The boutique firm Moffett Research upgraded shares of DIRECTV (NASDAQ:DTV) and DISH Network Corp (NASDAQ:DISH)s to “buy” on Thursday. The firm’s “buy” rating was not fundamental in nature, but rather based on the possibility of a merger. With that said, will this “merger” ever occur?
A Deal in the Making?
Moffett Research makes a compelling case for investing in the two largest satellite companies. Analyst Craig Moffet says that even after “pruning bad branches” from the two companies, the combined synergies from the deal would be “staggering.”
Moffett believes a DIRECTV (NASDAQ:DTV)/DISH Network Corp (NASDAQ:DISH) merger could represent $30-$40 billion in net present value, and is now possible thanks to Dish’s failed attempt to acquire Sprint and its decision to withdraw its bid from Clearwire.

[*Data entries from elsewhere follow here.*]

Definition topic_kind_name (kind : GossipTopicKind) : string :=
  match kind with
  | BeaconBlock => "beacon_block"
  | BeaconAggregateAndProof => "beacon_aggregate_and_proof"
  | BeaconAttestation subnet => "beacon_attestation_" +:+ u64_to_string subnet
  | VoluntaryExit => "voluntary_exit"
  | ProposerSlashing => "proposer_slashing"
  | AttesterSlashing => "attester_slashing"
  | SyncCommitteeContributionAndProof => "sync_committee_contribution_and_proof"
  | SyncCommittee subnet => "sync_committee_" +:+ u64_to_string subnet
  | LightClientFinalityUpdate => "light_client_finality_update"
  | LightClientOptimisticUpdate => "light_client_optimistic_update"
  | BlsToExecutionChange => "bls_to_execution_change"
  | BlobSidecar subnet => "blob_sidecar_" +:+ u64_to_string subnet
  | DataColumnSidecar subnet => "data_column_sidecar_" +:+ u64_to_string subnet
  end.

(** [{:02x}]. *)
Definition nibble_char (n : Z) : ascii := ascii_of_N (Z.to_N (if n <? 10 then 48 + n else 87 + n)).
Definition hex_byte (b : byte) : string :=
  String (nibble_char (byte.unsigned b / 16)) (String (nibble_char (byte.unsigned b mod 16)) "").
Definition hex_bytes (bs : bytes) : string := foldr (fun b s => hex_byte b +:+ s) "" bs.

Definition topic_str (t : GossipTopic) : string :=
  "/eth2/" +:+ hex_bytes (gt_fork_digest t) +:+ "/" +:+ topic_kind_name (gt_kind t) +:+ "/ssz_snappy".

(** [str::split]. *)
Fixpoint split (sep : ascii) (s : string) : list string :=
  match s with
  | EmptyString => [""]
  | String c s =>
      if (c =? sep)%char then "" :: split sep s
      else match split sep s with
           | part :: parts => String c part :: parts
           | [] => [String c ""]
           end
  end.

(** [str::strip_prefix]. *)
Fixpoint strip_prefix (p s : string) : option string :=
  match p, s with
  | EmptyString, _ => Some s
  | String c p, String d s => if (c =? d)%char then strip_prefix p s else None
  | _, _ => None
  end.

Definition hex_nibble (c : ascii) : option Z :=
  let b := Z.of_N (N_of_ascii c) in
  if (48 <=? b) && (b <=? 57) then Some (b - 48)
  else if (97 <=? b) && (b <=? 102) then Some (b - 97 + 10)
  else None.

(** The loop over the digest: two characters a byte. *)
Fixpoint parse_hex (s : string) : option bytes :=
  match s with
  | EmptyString => Some []
  | String hi (String lo s) =>
      h ← hex_nibble hi;
      l ← hex_nibble lo;
      rest ← parse_hex s;
      Some (byte.of_Z (Z.lor (Z.shiftl h 4) l) :: rest)
  | _ => None
  end.

Definition parse_subnet (s : string) : option Z := match parse_u64 s with Ok n => Some n | _ => None end.

Definition parse_topic_kind (name : string) : option GossipTopicKind :=
  if String.eqb name "beacon_block" then Some BeaconBlock
  else if String.eqb name "beacon_aggregate_and_proof" then Some BeaconAggregateAndProof
  else if String.eqb name "voluntary_exit" then Some VoluntaryExit
  else if String.eqb name "proposer_slashing" then Some ProposerSlashing
  else if String.eqb name "attester_slashing" then Some AttesterSlashing
  else if String.eqb name "sync_committee_contribution_and_proof" then Some SyncCommitteeContributionAndProof
  else if String.eqb name "light_client_finality_update" then Some LightClientFinalityUpdate
  else if String.eqb name "light_client_optimistic_update" then Some LightClientOptimisticUpdate
  else if String.eqb name "bls_to_execution_change" then Some BlsToExecutionChange
  else
    match strip_prefix "beacon_attestation_" name with
    | Some subnet_str => BeaconAttestation <$> parse_subnet subnet_str
    | None =>
        match strip_prefix "sync_committee_" name with
        | Some subnet_str =>
            subnet_id ← parse_subnet subnet_str;
            if SYNC_COMMITTEE_SUBNET_COUNT <=? subnet_id then None else Some (SyncCommittee subnet_id)
        | None =>
            match strip_prefix "blob_sidecar_" name with
            | Some subnet_str => BlobSidecar <$> parse_subnet subnet_str
            | None =>
                match strip_prefix "data_column_sidecar_" name with
                | Some subnet_str => DataColumnSidecar <$> parse_subnet subnet_str
                | None => None
                end
            end
        end
    end.

Definition topic_parse (s : string) : result NetworkError GossipTopic :=
  match split "/" s with
  | [p0; p1; hex_str; name; p4] =>
      if negb (String.eqb p0 "") then Err InvalidTopic
      else if negb (String.eqb p1 "eth2") then Err InvalidTopic
      else if negb (String.eqb p4 "ssz_snappy") then Err InvalidTopic
      else if negb (String.length hex_str =? 8)%nat then Err InvalidTopic
      else
        digest ← ok_or (parse_hex hex_str) InvalidTopic;
        kind ← ok_or (parse_topic_kind name) InvalidTopic;
        Ok (mkGossipTopic digest kind)
  | _ => Err InvalidTopic
  end.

For the last two years, whispers of a DIRECTV (NASDAQ:DTV)/DISH Network Corp (NASDAQ:DISH) merger have been consistent, as many believe the combined technologies could greatly impact its competitive advantage. The reason being technology, patents, and licensing agreements that these two companies have combined.

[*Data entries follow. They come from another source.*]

(* ===== verification/NetworkExamples.v ===== *)
(** * Networking: examples

    A snappy implementation that stores every byte in a chunk of its own, wire types
    that are all numbers, and a node with a schedule of seven forks; the theorems on
    the networking codec applied to them. *)

From stdpp Require Import base list strings.
From Stdlib Require Import ZArith Lia Ascii String.
From coqutil Require Import Byte.
From S2P Require Import Prelude SszCodec SszTypes Spec Accessors Rpc RpcTypes RpcCodec ForkSchedule Gossip.

Local Open Scope Z_scope.

(** ** A snappy implementation *)
Definition ex_chunk (b : byte) : bytes := chunk_header Byte.x01 5 ++ [Byte.x00; Byte.x00; Byte.x00; Byte.x00] ++ [b].
Definition ex_block (b : bytes) : option bytes :=
  match b with Byte.x00 :: rest => if zlen rest <? 2 ^ 32 then Some rest else None | _ => None end.
Definition ex_snappy : Snappy := {|
  decompress_len b := zlen <$> ex_block b;
  decompress b buf := rest ← ex_block b; if zlen rest =? zlen buf then Some rest else None;
  frame_encode data := chunk_header Byte.xff 6 ++ stream_identifier ++ concat (ex_chunk <$> data);
  compress_vec data := if zlen data <? 2 ^ 32 then Some (Byte.x00 :: data) else None;
  decompress_vec := ex_block;
|}.
#[local] Existing Instance ex_snappy.
#[local] Instance ex_snappy_ok : SnappyOk.
Proof.
  split.
  - intros data Hne. exists ((fun b => [b]) <$> data), (ex_chunk <$> data). split_and!; [|..|done].
    + clear Hne. induction data as [|b data IH]; [done|]. cbn. by rewrite IH.
    + apply Forall_fmap. by apply Forall_true.
    + clear Hne. induction data as [|b data IH]; [constructor|]. cbn. constructor; [|done].
      by apply (uncompressed_chunk [b] [Byte.x00; Byte.x00; Byte.x00; Byte.x00]).
  - intros b n (rest & Hb & ->)%fmap_Some. cbn in Hb. unfold ex_block in Hb. destruct b as [|[] rest']; try done.
    destruct (Z.ltb_spec (zlen rest') (2 ^ 32)); [|done]. injection Hb as <-. split; [apply zlen_nonneg|done].
  - intros b buf out (rest & _ & Hr)%bind_Some. destruct (Z.eqb_spec (zlen rest) (zlen buf)); [|done]. by injection Hr as <-.
  - intros b out Hb. cbn in *. by rewrite Hb.
  - intros data b. cbn. destruct (zlen data <? 2 ^ 32) eqn:Hl; [|done]. intros [= <-]. cbn. by rewrite Hl.
Qed.

(** ** Wire types and a node *)
Definition ex_wire_type : wire_type := mkWireType Z u64_codec (wf_uint 8) u64_codec_ok.
#[local] Instance ex_wire : WireSpec := {|
  Phase0SignedBeaconBlock := ex_wire_type;
  AltairSignedBeaconBlock := ex_wire_type;
  BellatrixSignedBeaconBlock := ex_wire_type;
  CapellaSignedBeaconBlock := ex_wire_type;
  DenebSignedBeaconBlock := ex_wire_type;
  ElectraSignedBeaconBlock := ex_wire_type;
  FuluSignedBeaconBlock := ex_wire_type;
  AltairLightClientBootstrap := ex_wire_type;
  AltairLightClientUpdate := ex_wire_type;
  AltairLightClientFinalityUpdate := ex_wire_type;
  AltairLightClientOptimisticUpdate := ex_wire_type;
|}.

(** A digest that keeps the first bytes, so that versions stay apart. *)
Definition ex_prefix_crypto : Crypto := {|
  sha256 x := take 32 (x ++ replicate 32 Byte.x00);
  bls_verify := fun _ _ _ => Some true;
  bls_fast_aggregate_verify := fun _ _ _ => Some true;
|}.
#[local] Existing Instance ex_prefix_crypto.
#[local] Instance ex_prefix_crypto_ok : CryptoOk ex_prefix_crypto.
Proof. constructor. intros x. cbn [sha256 ex_prefix_crypto]. rewrite length_take, length_app, length_replicate. lia. Qed.

Definition ex_version (b : byte) : bytes := [b; Byte.x00; Byte.x00; Byte.x00].
Definition ex_schedule : ForkSchedule :=
  mkForkSchedule (ex_version Byte.x00) (ex_version Byte.x01) 2 (ex_version Byte.x02) 4 (ex_version Byte.x03) 6
    (ex_version Byte.x04) 8 (ex_version Byte.x05) 10 (ex_version Byte.x06) 12
    [mkBlobScheduleEntry 16 9; mkBlobScheduleEntry 32 12] (replicate 32 Byte.x00).
Definition ex_host : Host := mkHost ex_schedule (replicate 32 Byte.x00) 1000 6 8 9.
(** Epoch 20. *)
Definition ex_now : Z := 1961000.


(** Across a blob parameter boundary the digest of Fulu changes, and with it the
    context of the blocks before the boundary is unknown to the node. *)
Lemma bpo_boundary_unknown :
  let old := fork_digest_for (host_fork_context ex_host ex_now) Fulu in
  let later := ex_now + 16 * 8 * 6000 in
  host_current_epoch ex_host later = 36 /\ fork_from_context (host_fork_context ex_host later) old = None.
Proof. vm_compute. split; reflexivity. Qed.

Lemma schedule_exact_witness :
  current_fork_version ex_schedule 9 = ex_version Byte.x04 /\ next_fork_epoch ex_schedule 9 = 10.
Proof.
  destruct (schedule_exact ex_schedule 9) as (Hc & _ & _ & Hn); [unfold ascending; cbn; lia|].
  split; [reflexivity|exact Hn].
Defined.

(** Blocks of two forks in one response. *)
Definition ex_blocks : RpcResponse := RespBlocksByRange [SignedElectra 7; SignedFulu 8].

(** A status response with one byte missing, then the whole. *)
Definition ex_status : Status :=
  mkStatus (ex_version Byte.x05) (replicate 32 Byte.x01) 3 (replicate 32 Byte.x02) 40.
Lemma response_bounded_witness :
  let s := success_chunk (as_ssz_bytes status_codec ex_status) in
  read_response None MStatus (take 700 s) = Err UnexpectedEof /\
  read_response None MStatus s = Ok (RespStatus ex_status, []) /\
  response_within (RespStatus ex_status).
Proof.
  intros s. split; [vm_cast_no_check (@eq_refl (result IoError (RpcResponse * bytes)) (Err UnexpectedEof))|].
  assert (read_response None MStatus s = Ok (RespStatus ex_status, [])) as Hs
    by vm_cast_no_check (@eq_refl (result IoError (RpcResponse * bytes)) (Ok (RespStatus ex_status, []))).
  split; [exact Hs|]. destruct (response_bounded None MStatus s) as (_ & _ & Hb). exact (proj2 (Hb _ _ Hs)).
Defined.

Lemma request_round_trip_witness :
  exists rest, read_request MBlocksByRange (write_request MBlocksByRange (ReqBlocksByRange (mkBeaconBlocksByRangeRequest 100 16 1)) ++ [Byte.x07]) =
    Ok (ReqBlocksByRange (mkBeaconBlocksByRangeRequest 100 16 1), rest).
Proof.
  destruct (request_round_trip (ReqBlocksByRange (mkBeaconBlocksByRangeRequest 100 16 1)) [Byte.x07]) as (rest & Hr & _).
  - by repeat split.
  - by exists rest.
Defined.


(** A payload and its compressed form get one id, on one topic. *)
Lemma message_id_separates_witness :
  let t := "/eth2/05000000/beacon_block/ssz_snappy"%string in
  let phase0 := ex_version Byte.x00 in
  compute_message_id t [Byte.x00; Byte.x07] phase0 = compute_message_id t [Byte.x00; Byte.x07] phase0 /\
  ((t = t /\ message_content [Byte.x00; Byte.x07] = message_content [Byte.x00; Byte.x07]) \/
   exists x y, x <> y /\ take 20 (sha256 x) = take 20 (sha256 y)).
Proof.
  intros t phase0. split; [reflexivity|].
  apply (message_id_separates t t [Byte.x00; Byte.x07] [Byte.x00; Byte.x07] phase0); vm_compute; first [reflexivity|discriminate].
Defined.

Lemma subscribed_subnets_exact_witness :
  exists p, 0 <= p < 64 /\ @compute_subscribed_subnets ex_prefix_crypto minimal unit (Byte.xff :: replicate 30 Byte.x00 ++ [Byte.x05])%list 1000 = Ok [p; (p + 1) mod 64].
Proof.
  destruct (@subscribed_subnets_exact ex_prefix_crypto _ minimal unit (Byte.xff :: replicate 30 Byte.x00 ++ [Byte.x05])%list 1000) as (p & Hp & _ & Hs);
    [reflexivity|lia|vm_compute; reflexivity|]. exists p. split; [exact Hp|exact Hs].
Defined.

Currently, both companies pay for content, but a combination of the two companies would save a great deal on the content that both companies pay for the same channels, often creating bidding wars. DIRECTV (NASDAQ:DTV) is known for its cutting edge DVR technology and sports packages.
While DISH Network Corp (NASDAQ:DISH) has Blockbuster DVD rentals, a massive portfolio of streaming options, and has its spectrum approved for mobile, these small differences can create one great company combined, which would ultimately save on costs and increase margins (as noted by Moffett Research).
Using History as a Guide
Moffett has been ranked the #1 analyst in the U.S. Cable & Satellite sector for the last seven years, according to Institutional Investor Magazine. Therefore, he does have great knowledge of the space and we cannot discount his belief. With that said, I don’t see this merger happening, and for one reason: the FCC!
The Federal Communications Commission (FCC) must first approve any proposed deal, as their job is to determine the economic impact of such deals and its competitive effect on the market. Thus, to explain why this merger will not work, we can simply look back to the proposed acquisition of T-Mobile by AT&T Inc. (NYSE:T)
AT&T Inc. (NYSE:T) had attempted to purchase T-Mobile for $39 billion; a deal that would’ve created significant separation between it and Verizon as the number #1 and #2 U.S. carrier. The acquisition would have combined the #2 (AT&T Inc. (NYSE:T)) and #4 (T-Mobile) U.S. carriers.